Michael Schnell <[email protected]> hat am 20. Oktober 2011 um 15:10
geschrieben:
> On 10/20/2011 02:55 PM, Felipe Monteiro de Carvalho wrote:
> > On Thu, Oct 20, 2011 at 2:54 PM, Michael Schnell<[email protected]> wrote:
> >> All others are fooled.
> > This is not true. My students from the 2nd year of engineering learned
> > alone how to use UTF-8 properly.
>
> That is exactly what I meant to say. Those who do learn how to deal with
> Unicode might be very happy to keep in mind the Unicode encoding with
> all string operations.
>
> And if your opinion is that everybody, who wants to program with
> Lazarus, is happy when he also learns the ways of Unicode, I will not
> contradict.
>
> But IMHO Lazarus should be (at least) as easy to use as Java and friends
> and not provide additional traps for the Unicode-illiterates.
What Java do you have in mind?
Last time I used Oracle/Sun Java it still used 2byte char and you need to set
the compiler/IDE to UTF8, otherwise your source code is not portable. We have a
lot of students writing java programs under Windows, then wondering why their
programs create garbage under Linux.
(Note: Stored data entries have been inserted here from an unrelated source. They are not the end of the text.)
(** ** The queue under the channel *)

Definition pushing (l : Local (T:=T)) : Prop :=
  match l with
  | PushLoad Plain _ | PushStamp Plain _ _ | PushCas Plain _ _ | PushWrite Plain _ _ | PushRelease Plain _ _ => True
  | _ => False
  end.

(** The only receiver: the head it loaded is the head. *)
Definition popping (q : TryQueue (T:=T)) (l : Local (T:=T)) : Prop :=
  match l with
  | PopLoad | PopRead _ | PopRelease _ _ => True
  | PopStamp h | PopCas h => h = head q
  | _ => False
  end.

Lemma front_ready_set_value (q : TryQueue (T:=T)) t v : front_ready (set_value q t v) = front_ready q.
Proof.
  unfold front_ready, slot_at, set_value, slot_index. cbn.
  destruct (decide (Z.to_nat (Z.land t (lap q - 1)) = Z.to_nat (Z.land (head q) (lap q - 1)))) as [E|E].
  - rewrite E, list_lookup_alter_eq. by destruct (slots q !! _).
  - by rewrite list_lookup_alter_ne.
Qed.

(** What an access of a push may do. *)
Inductive push_effect (s s' : QState) (tid : nat) (evs : list QEvent) : Prop :=
| PushGoesOn :
    pushing (local s' tid) → front_ready (queue s') = front_ready (queue s) →
    (∀ t r, last evs ≠ Some (Returned t r)) → push_effect s s' tid evs
| PushReturnsOk : local s' tid = Idle → last evs = Some (Returned tid PushOk) → push_effect s s' tid evs
| PushReturnsErr v :
    local s' tid = Idle → front_ready (queue s') = front_ready (queue s) →
    last evs = Some (Returned tid (PushErr v)) → push_effect s s' tid evs.

Lemma push_step s s' tid evs :
  pushing (local s tid) → TryQueue.step s tid = Some (s', evs) →
  head (queue s') = head (queue s) ∧ (∀ t, t ≠ tid → local s' t = local s t) ∧
  Forall (λ e, match e with Dequeued _ _ | Returned _ (PopSome _) => False | _ => True end) evs ∧
  push_effect s s' tid evs.
Proof.
  intros Hp E. unfold TryQueue.step in E.
  assert (∀ q l t, t ≠ tid → local (TryQueue.mkState q (<[tid := l]> (threads s))) t = local s t) as Hother.
  { intros q l t Ht. rewrite local_insert. apply Nat.eqb_neq in Ht. by rewrite Ht. }
  assert (∀ q l, local (TryQueue.mkState q (<[tid := l]> (threads s))) tid = l) as Hown.
  { intros q l. by rewrite local_insert, Nat.eqb_refl. }
  destruct (local s tid) eqn:El; try done; destruct k; try done; cbn in E.
  - simplify_eq. split; [done|]. split; [by auto|]. split; [done|]. by apply PushGoesOn; rewrite ?Hown.
  - destruct (slot_at _ _) as [sl|]; [|done]. destruct (negb _); simplify_eq; cbn; (split; [done|]; split; [by auto|]).
    + split; [by repeat constructor|]. by eapply PushReturnsErr; rewrite ?Hown.
    + split; [done|]. by apply PushGoesOn; rewrite ?Hown.
  - destruct (_ =? _); simplify_eq; cbn; (split; [done|]; split; [by auto|]; split; [by repeat constructor|]).
    + by apply PushGoesOn; rewrite ?Hown.
    + by eapply PushReturnsErr; rewrite ?Hown.
  - simplify_eq. split; [done|]. split; [by auto|]. split; [done|]. apply PushGoesOn; rewrite ?Hown; [done| |done].
    apply front_ready_set_value.
  - simplify_eq. split; [done|]. split; [by auto|]. split; [by repeat constructor|]. by apply PushReturnsOk; rewrite ?Hown.
Qed.

(** What an access of a pop may do. *)
Inductive pop_effect (s s' : QState) (evs : list QEvent) : Prop :=
| PopGoesOn :
    popping (queue s') (local s' receiver_tid) → (∀ t r, Returned t r ∉ evs) → pop_effect s s' evs
| PopReturnsNone :
    local s' receiver_tid = Idle → queue s' = queue s → front_ready (queue s) = false →
    evs = [Returned receiver_tid PopNone] → pop_effect s s' evs
| PopReturnsSome v :
    local s' receiver_tid = Idle → evs = [Returned receiver_tid (PopSome v)] → pop_effect s s' evs.

Lemma pop_step s s' evs :
  popping (queue s) (local s receiver_tid) → TryQueue.step s receiver_tid = Some (s', evs) →
  (∀ t, t ≠ receiver_tid → local s' t = local s t) ∧ pushes evs = [] ∧
  Forall (λ e, match e with Dequeued t _ => t = receiver_tid | _ => True end) evs ∧ pop_effect s s' evs.
Proof.
  intros Hp E. unfold TryQueue.step in E.
  assert (∀ q l t, t ≠ receiver_tid → local (TryQueue.mkState q (<[receiver_tid := l]> (threads s))) t = local s t) as Hother.
  { intros q l t Ht. rewrite local_insert. apply Nat.eqb_neq in Ht. by rewrite Ht. }
  assert (∀ q l, local (TryQueue.mkState q (<[receiver_tid := l]> (threads s))) receiver_tid = l) as Hown.
  { intros q l. by rewrite local_insert, Nat.eqb_refl. }
  destruct (local s receiver_tid) eqn:El; try done; cbn in E, Hp; try subst h.
  - simplify_eq. split; [by auto|]. split; [done|]. split; [done|]. apply PopGoesOn; [by rewrite Hown|set_solver].
  - destruct (slot_at _ _) as [sl|] eqn:Es; [|done]. destruct (negb _) eqn:En; simplify_eq; cbn; (split; [by auto|]; split; [done|]).
    + split; [by repeat constructor|]. apply PopReturnsNone; [by rewrite Hown|done| |done].
      unfold front_ready. rewrite Es. by apply negb_true_iff.
    + split; [done|]. apply PopGoesOn; [by rewrite Hown|set_solver].
  - rewrite Z.eqb_refl in E. destruct (slot_at _ _) as [sl|]; [|done]. simplify_eq. cbn.
    split; [by auto|]. split; [done|]. split; [by repeat constructor|]. apply PopGoesOn; [by rewrite Hown|set_solver].
  - destruct (slot_at _ _) as [[x [v|]]|]; try done. simplify_eq. cbn. split; [by auto|]. split; [done|]. split; [done|].
    apply PopGoesOn; [by rewrite Hown|set_solver].
  - simplify_eq. cbn. split; [by auto|]. split; [done|]. split; [by repeat constructor|].
    eapply PopReturnsSome; [by rewrite Hown|done].
Qed.

Lemma last_not_returned (evs : list QEvent) :
  (∀ t r, Returned t r ∉ evs) → ∀ t r, last evs ≠ Some (Returned t r).
Proof. intros H t r E. apply (H t r). apply last_Some in E as [l ->]. apply elem_of_app. right. by left. Qed.

Lemma start_step (s s' : QState) tid l :
  TryQueue.start s tid l = Some s' →
  queue s' = queue s ∧ local s' tid = l ∧ ∀ t, t ≠ tid → local s' t = local s t.
Proof.
  unfold TryQueue.start. destruct (local s tid); try done. destruct (is_entry l); [|done]. intros [= <-].
  split; [done|]. split; [by rewrite local_insert, Nat.eqb_refl|].
  intros t Ht. rewrite local_insert. apply Nat.eqb_neq in Ht. by rewrite Ht.
Qed.

(** ** The senders counted *)

Definition counted (o : SenderOp) : bool :=
  match o with SNotify true | SWake true => false | _ => true end.

Definition weight (o : option SenderOp) : nat :=
  match o with Some o => if counted o then 1 else 0 | None => 0 end.

Definition live (m : gmap nat SenderOp) : nat := map_fold (λ _ o n, (weight (Some o) + n)%nat) 0%nat m.

Lemma live_delete m i : live m = (weight (m !! i) + live (delete i m))%nat.
Proof.
  destruct (m !! i) as [o|] eqn:E; [|by rewrite delete_id].
  unfold live. rewrite (map_fold_delete_L _ _ i o) by (done || (intros; lia)). done.
Qed.

Lemma live_insert m i o : live (<[i := o]> m) = (weight (Some o) + live (delete i m))%nat.
Proof. rewrite (live_delete _ i), lookup_insert_eq, delete_insert_eq. done. Qed.

(** ** What holds in every state *)

Definition sender_wf (c : Channel) (i : nat) : Prop :=
  match sops c !! i with
  | Some SPush => pushing (local (tq c) (sender_tid i))
  | _ => local (tq c) (sender_tid i) = Idle
  end.

Definition receiver_wf (c : Channel) : Prop :=
  match rop c with
  | RPop _ again => popping (queue (tq c)) (local (tq c) receiver_tid) ∧ (again = true → senders c = 0)
  | _ => local (tq c) receiver_tid = Idle
  end.

Record wf (c : Channel) : Prop := {
  wf_sender : ∀ i, sender_wf c i;
  wf_receiver : receiver_wf c;
  wf_count : senders c = Z.of_nat (live (sops c)) ∧ senders c ≤ isize_max }.

(** Nothing changed for the threads of the queue but sender [i]. *)
Definition only_sender (c c' : Channel) (i : nat) : Prop :=
  (∀ j, j ≠ i → sops c' !! j = sops c !! j) ∧ (∀ t, t ≠ sender_tid i → local (tq c') t = local (tq c) t)
  ∧ head (queue (tq c')) = head (queue (tq c)) ∧ (rop c' = rop c ∨ rop c = RParked ∧ rop c' = RUnpark).

Lemma wf_only_sender c c' i :
  wf c → only_sender c c' i → sender_wf c' i → (senders c = 0 → senders c' = 0) →
  senders c' = Z.of_nat (live (sops c')) → senders c' ≤ isize_max → wf c'.
Proof.
  intros [Hs Hr Hn] (Ho & Ht & Hh & Hro) Hi H0 Hc Hm. split; [|unfold receiver_wf in *|done].
  - intros j. destruct (decide (j = i)) as [->|Hne]; [done|]. specialize (Hs j). unfold sender_wf in *.
    rewrite (Ho j Hne), Ht by (unfold sender_tid; congruence). done.
  - assert (local (tq c') receiver_tid = local (tq c) receiver_tid) as E by by apply Ht.
    destruct Hro as [->|[Hp ->]]; [|by rewrite E; rewrite Hp in Hr]. rewrite E.
    destruct (rop c) as [|p again| | | | | | | |]; try done. destruct Hr as [Hr Ha]. split; [|by auto].
    revert Hr. destruct (local (tq c) receiver_tid); cbn; congruence || done.
Qed.

Definition not_push (o : SenderOp) : bool := match o with SPush => false | _ => true end.
Definition not_pop (r : ReceiverOp) : bool := match r with RPop _ _ => false | _ => true end.

Lemma only_sender_sops c i m :
  (∀ j, j ≠ i → m !! j = sops c !! j) → only_sender c (c <| sops := m |>) i.
Proof. intros H. split; [done|]. split; [done|]. split; [done|]. by left. Qed.

Lemma wf_set_op c i o o' :
  wf c → sops c !! i = Some o → not_push o = true → not_push o' = true → counted o' = counted o →
  wf (c <| sops := <[i := o']> (sops c) |>).
Proof.
  intros H E Ho Ho' Hc. pose proof (wf_count _ H) as [Hn Hm]. pose proof (wf_sender _ H i) as Hi.
  eapply wf_only_sender; [done|apply only_sender_sops; intros; by rewrite lookup_insert_ne| |done| |done].
  - unfold sender_wf in *. cbn. rewrite lookup_insert_eq. rewrite E in Hi. by destruct o, o'.
  - cbn. rewrite Hn, live_insert, (live_delete _ i), E. cbn. by rewrite Hc.
Qed.

Lemma wf_remove c i o :
  wf c → sops c !! i = Some o → counted o = false → wf (c <| sops := delete i (sops c) |>).
Proof.
  intros H E Hc. pose proof (wf_count _ H) as [Hn Hm]. pose proof (wf_sender _ H i) as Hi.
  eapply wf_only_sender; [done|apply only_sender_sops; intros; by rewrite lookup_delete_ne| |done| |done].
  - unfold sender_wf in *. cbn. rewrite lookup_delete_eq. rewrite E in Hi. by destruct o.
  - cbn. rewrite Hn, (live_delete _ i), E. cbn. by rewrite Hc.
Qed.

Lemma wf_rop c r : wf c → not_pop (rop c) = true → not_pop r = true → wf (c <| rop := r |>).
Proof.
  intros [Hs Hr Hn] Ho Hp. split; [exact Hs| |exact Hn].
  unfold receiver_wf in *. cbn. by destruct (rop c), r.
Qed.

Lemma wf_wake c w : wf c → wf (c <| wake := w |>).
Proof. intros [Hs Hr Hn]. by split. Qed.

Lemma wf_finish c i o d :
  wf c → sops c !! i = Some o → not_push o = true → counted o = negb d → wf (finish c i d).1.
Proof.
  intros H E Hp Hc. destruct d; cbn in *; [by eapply wf_remove|]. by eapply wf_set_op.
Qed.

Lemma wf_dropping c i :
  wf c → sops c !! i = Some SDropping →
  1 ≤ senders c ∧ wf (c <| senders := senders c +w (-1) |> <| sops := delete i (sops c) |>)
  ∧ wf (c <| senders := senders c +w (-1) |> <| sops := <[i := SNotify true]> (sops c) |>).
Proof.
  intros H E. pose proof (wf_count _ H) as [Hn Hm]. pose proof (wf_sender _ H i) as Hi.
  rewrite (live_delete _ i), E in Hn. cbn in Hn.
  assert (senders c +w (-1) = Z.of_nat (live (delete i (sops c)))) as Hw.
  { unfold wrapping_add. rewrite Hn, Z.mod_small by (unfold isize_max in *; lia). lia. }
  unfold sender_wf in Hi. rewrite E in Hi. split; [lia|]. split.
  - eapply (wf_only_sender c _ i); [done| | |cbn; lia|done|cbn; lia].
    + split; [intros; cbn; by rewrite lookup_delete_ne|]. split; [done|]. split; [done|]. by left.
    + unfold sender_wf. cbn. by rewrite lookup_delete_eq.
  - eapply (wf_only_sender c _ i); [done| | |cbn; lia| |cbn; lia].
    + split; [intros; cbn; by rewrite lookup_insert_ne|]. split; [done|]. split; [done|]. by left.
    + unfold sender_wf. cbn. by rewrite lookup_insert_eq.
    + cbn. by rewrite live_insert.
Qed.

Lemma wf_queue_move c i q o o' :
  wf c → sops c !! i = Some o → counted o = true → counted o' = true →
  (∀ t, t ≠ sender_tid i → local q t = local (tq c) t) → head (queue q) = head (queue (tq c)) →
  (if not_push o' then local q (sender_tid i) = Idle else pushing (local q (sender_tid i))) →
  wf (c <| tq := q |> <| sops := <[i := o']> (sops c) |>).
Proof.
  intros H E Ho Ho' Ht Hh Hl. pose proof (wf_count _ H) as [Hn Hm].
  eapply (wf_only_sender c _ i); [done| | |done| |done].
  - split; [intros; cbn; by rewrite lookup_insert_ne|]. split; [done|]. split; [done|]. by left.
  - unfold sender_wf. cbn. rewrite lookup_insert_eq. by destruct o'.
  - cbn. rewrite Hn, live_insert, (live_delete _ i), E. cbn. by rewrite Ho, Ho'.
Qed.

Lemma wf_pop_move c q r :
  wf c → (∀ t, t ≠ receiver_tid → local q t = local (tq c) t) →
  receiver_wf (c <| tq := q |> <| rop := r |>) → wf (c <| tq := q |> <| rop := r |>).
Proof.
  intros [Hs _ Hn] Ht Hr. split; [|exact Hr|exact Hn].
  intros i. specialize (Hs i). unfold sender_wf in *. cbn. rewrite Ht by (unfold sender_tid, receiver_tid; lia). done.
Qed.

Lemma wf_begin_pop c p again c' :
  wf c → (again = true → senders c = 0) → begin_pop c p again = Some c' → wf c'.
Proof.
  intros H Ha E. unfold begin_pop in E. destruct (TryQueue.start _ _ _) as [q|] eqn:Es; [|done]. injection E as <-.
  apply start_step in Es as (Hq & Hl & Ht). apply wf_pop_move; [done|done|]. split; [by cbn; rewrite Hl|exact Ha].
Qed.

Lemma wf_after_try c p r : wf c → not_pop (rop c) = true → wf (after_try c p r).1.
Proof. intros H Ho. destruct p, r; cbn; try destruct (wake c); by apply wf_rop. Qed.

Lemma wf_set_armed c b : wf c → wf (set_armed c b).
Proof. intros H. unfold set_armed. destruct (wake c); [by apply wf_wake|done]. Qed.

Lemma set_armed_rop c b : rop (set_armed c b) = rop c.
Proof. unfold set_armed. by destruct (wake c). Qed.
Often they say: Linux has problems with
unicode. Reason: teachers think that unicode is so simple under java, so they
don't explain it.
>
> (I once proposed to drop the support for myString[i] or for the "char"
> type altogether to prevent some of these traps, but supposedly this is a
> silly idea.)
If you have students that stupid, then don't tell them about the [] operator.